Task objective:
Count the lines below that contain the word "json", and report only that number.

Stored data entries

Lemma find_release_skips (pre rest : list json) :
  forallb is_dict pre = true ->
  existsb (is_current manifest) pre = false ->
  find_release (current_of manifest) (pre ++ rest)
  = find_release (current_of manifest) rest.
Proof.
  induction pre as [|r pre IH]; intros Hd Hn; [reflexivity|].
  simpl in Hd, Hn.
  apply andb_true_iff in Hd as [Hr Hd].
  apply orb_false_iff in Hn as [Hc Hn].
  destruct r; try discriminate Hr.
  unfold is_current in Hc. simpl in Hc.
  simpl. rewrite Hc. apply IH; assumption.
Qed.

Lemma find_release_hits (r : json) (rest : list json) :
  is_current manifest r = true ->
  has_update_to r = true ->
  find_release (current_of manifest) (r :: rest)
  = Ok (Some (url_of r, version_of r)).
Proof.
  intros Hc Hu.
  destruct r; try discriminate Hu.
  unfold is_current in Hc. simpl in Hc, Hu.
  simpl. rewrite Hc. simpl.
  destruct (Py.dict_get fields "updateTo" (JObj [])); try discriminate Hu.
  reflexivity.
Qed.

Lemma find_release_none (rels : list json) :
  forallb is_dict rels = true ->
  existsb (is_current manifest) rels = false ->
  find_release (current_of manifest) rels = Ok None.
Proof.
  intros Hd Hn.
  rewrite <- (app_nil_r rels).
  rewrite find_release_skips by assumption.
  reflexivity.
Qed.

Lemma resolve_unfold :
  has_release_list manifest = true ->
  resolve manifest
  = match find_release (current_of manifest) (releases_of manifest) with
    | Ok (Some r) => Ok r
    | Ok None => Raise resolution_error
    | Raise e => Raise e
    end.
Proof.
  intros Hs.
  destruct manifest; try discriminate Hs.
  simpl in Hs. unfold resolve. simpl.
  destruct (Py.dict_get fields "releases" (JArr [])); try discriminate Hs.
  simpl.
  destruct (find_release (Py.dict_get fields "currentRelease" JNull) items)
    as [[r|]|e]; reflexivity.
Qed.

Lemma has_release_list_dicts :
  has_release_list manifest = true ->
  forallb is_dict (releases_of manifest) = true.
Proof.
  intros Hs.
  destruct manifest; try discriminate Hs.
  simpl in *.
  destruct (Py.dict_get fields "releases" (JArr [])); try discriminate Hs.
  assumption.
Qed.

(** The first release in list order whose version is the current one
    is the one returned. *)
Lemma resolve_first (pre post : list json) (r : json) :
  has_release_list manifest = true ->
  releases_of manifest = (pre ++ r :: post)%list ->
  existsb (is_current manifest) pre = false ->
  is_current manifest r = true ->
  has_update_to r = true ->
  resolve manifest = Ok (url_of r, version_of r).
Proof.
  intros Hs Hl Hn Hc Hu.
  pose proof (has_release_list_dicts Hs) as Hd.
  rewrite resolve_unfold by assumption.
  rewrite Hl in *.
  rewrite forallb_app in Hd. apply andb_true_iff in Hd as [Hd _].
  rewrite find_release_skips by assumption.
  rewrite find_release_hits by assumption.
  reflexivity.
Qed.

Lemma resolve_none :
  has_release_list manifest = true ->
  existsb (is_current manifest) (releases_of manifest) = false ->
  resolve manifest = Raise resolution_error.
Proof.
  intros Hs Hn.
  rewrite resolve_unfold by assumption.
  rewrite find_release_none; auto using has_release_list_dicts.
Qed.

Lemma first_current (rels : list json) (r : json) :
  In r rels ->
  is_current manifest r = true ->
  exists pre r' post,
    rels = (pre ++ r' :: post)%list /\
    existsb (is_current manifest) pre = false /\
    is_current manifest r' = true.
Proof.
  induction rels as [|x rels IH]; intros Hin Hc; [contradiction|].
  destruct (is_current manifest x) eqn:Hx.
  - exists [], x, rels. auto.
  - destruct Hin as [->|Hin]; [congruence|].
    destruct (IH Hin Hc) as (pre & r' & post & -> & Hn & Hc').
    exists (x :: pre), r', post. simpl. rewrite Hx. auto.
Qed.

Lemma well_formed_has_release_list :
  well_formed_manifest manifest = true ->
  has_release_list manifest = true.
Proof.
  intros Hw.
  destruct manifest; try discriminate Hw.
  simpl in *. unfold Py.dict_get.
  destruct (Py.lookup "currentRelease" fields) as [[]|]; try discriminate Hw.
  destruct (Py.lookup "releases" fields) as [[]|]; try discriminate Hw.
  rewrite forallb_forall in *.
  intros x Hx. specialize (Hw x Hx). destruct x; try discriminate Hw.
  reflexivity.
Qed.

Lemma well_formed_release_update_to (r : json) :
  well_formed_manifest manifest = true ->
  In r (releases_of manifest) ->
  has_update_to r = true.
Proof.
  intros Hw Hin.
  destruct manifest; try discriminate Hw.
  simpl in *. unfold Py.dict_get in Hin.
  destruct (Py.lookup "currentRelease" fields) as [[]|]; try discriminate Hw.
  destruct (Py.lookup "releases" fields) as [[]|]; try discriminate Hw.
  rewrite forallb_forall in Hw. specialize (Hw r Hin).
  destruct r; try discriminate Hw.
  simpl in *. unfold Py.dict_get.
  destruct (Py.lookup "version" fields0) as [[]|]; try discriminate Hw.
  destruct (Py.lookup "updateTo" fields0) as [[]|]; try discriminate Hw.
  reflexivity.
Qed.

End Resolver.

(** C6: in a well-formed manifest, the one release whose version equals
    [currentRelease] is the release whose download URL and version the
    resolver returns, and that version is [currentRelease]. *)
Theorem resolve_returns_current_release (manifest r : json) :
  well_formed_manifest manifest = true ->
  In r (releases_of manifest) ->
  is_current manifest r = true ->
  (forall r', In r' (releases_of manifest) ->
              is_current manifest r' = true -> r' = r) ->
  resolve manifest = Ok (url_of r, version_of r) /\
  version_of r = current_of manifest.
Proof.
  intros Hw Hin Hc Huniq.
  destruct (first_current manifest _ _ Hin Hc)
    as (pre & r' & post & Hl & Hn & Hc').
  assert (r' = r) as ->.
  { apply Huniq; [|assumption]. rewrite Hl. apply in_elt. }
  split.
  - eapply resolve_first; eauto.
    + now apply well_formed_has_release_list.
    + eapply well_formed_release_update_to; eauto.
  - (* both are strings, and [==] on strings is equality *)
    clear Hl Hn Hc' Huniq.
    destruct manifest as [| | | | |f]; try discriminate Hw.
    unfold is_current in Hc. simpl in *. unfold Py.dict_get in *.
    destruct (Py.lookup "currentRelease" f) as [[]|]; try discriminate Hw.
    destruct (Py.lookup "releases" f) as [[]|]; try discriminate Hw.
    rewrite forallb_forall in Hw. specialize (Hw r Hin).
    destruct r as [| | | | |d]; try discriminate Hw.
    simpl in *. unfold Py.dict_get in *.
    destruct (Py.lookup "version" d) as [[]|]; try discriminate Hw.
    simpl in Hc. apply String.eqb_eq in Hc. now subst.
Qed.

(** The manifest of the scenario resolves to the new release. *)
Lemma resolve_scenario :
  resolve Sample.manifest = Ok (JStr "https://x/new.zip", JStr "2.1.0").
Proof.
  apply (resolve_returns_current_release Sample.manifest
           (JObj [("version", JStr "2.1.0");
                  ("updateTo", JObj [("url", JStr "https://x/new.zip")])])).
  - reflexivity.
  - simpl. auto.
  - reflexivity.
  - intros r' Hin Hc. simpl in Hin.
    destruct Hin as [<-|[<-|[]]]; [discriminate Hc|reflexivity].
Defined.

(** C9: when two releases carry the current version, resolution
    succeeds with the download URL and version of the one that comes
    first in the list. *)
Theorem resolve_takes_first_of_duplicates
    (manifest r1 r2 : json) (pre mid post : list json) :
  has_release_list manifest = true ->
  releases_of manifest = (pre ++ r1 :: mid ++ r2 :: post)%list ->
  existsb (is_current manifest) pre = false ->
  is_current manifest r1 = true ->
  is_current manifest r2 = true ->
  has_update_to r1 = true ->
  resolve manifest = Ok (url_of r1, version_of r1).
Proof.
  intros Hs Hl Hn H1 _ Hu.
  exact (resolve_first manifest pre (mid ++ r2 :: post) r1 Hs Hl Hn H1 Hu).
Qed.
--
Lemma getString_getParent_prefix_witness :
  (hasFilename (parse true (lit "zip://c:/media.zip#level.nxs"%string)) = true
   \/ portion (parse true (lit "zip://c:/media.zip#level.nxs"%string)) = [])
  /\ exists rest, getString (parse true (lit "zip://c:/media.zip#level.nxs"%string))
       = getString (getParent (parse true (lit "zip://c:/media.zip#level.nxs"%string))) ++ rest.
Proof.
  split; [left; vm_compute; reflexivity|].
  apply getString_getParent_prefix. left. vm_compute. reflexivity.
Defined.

Task answer:
8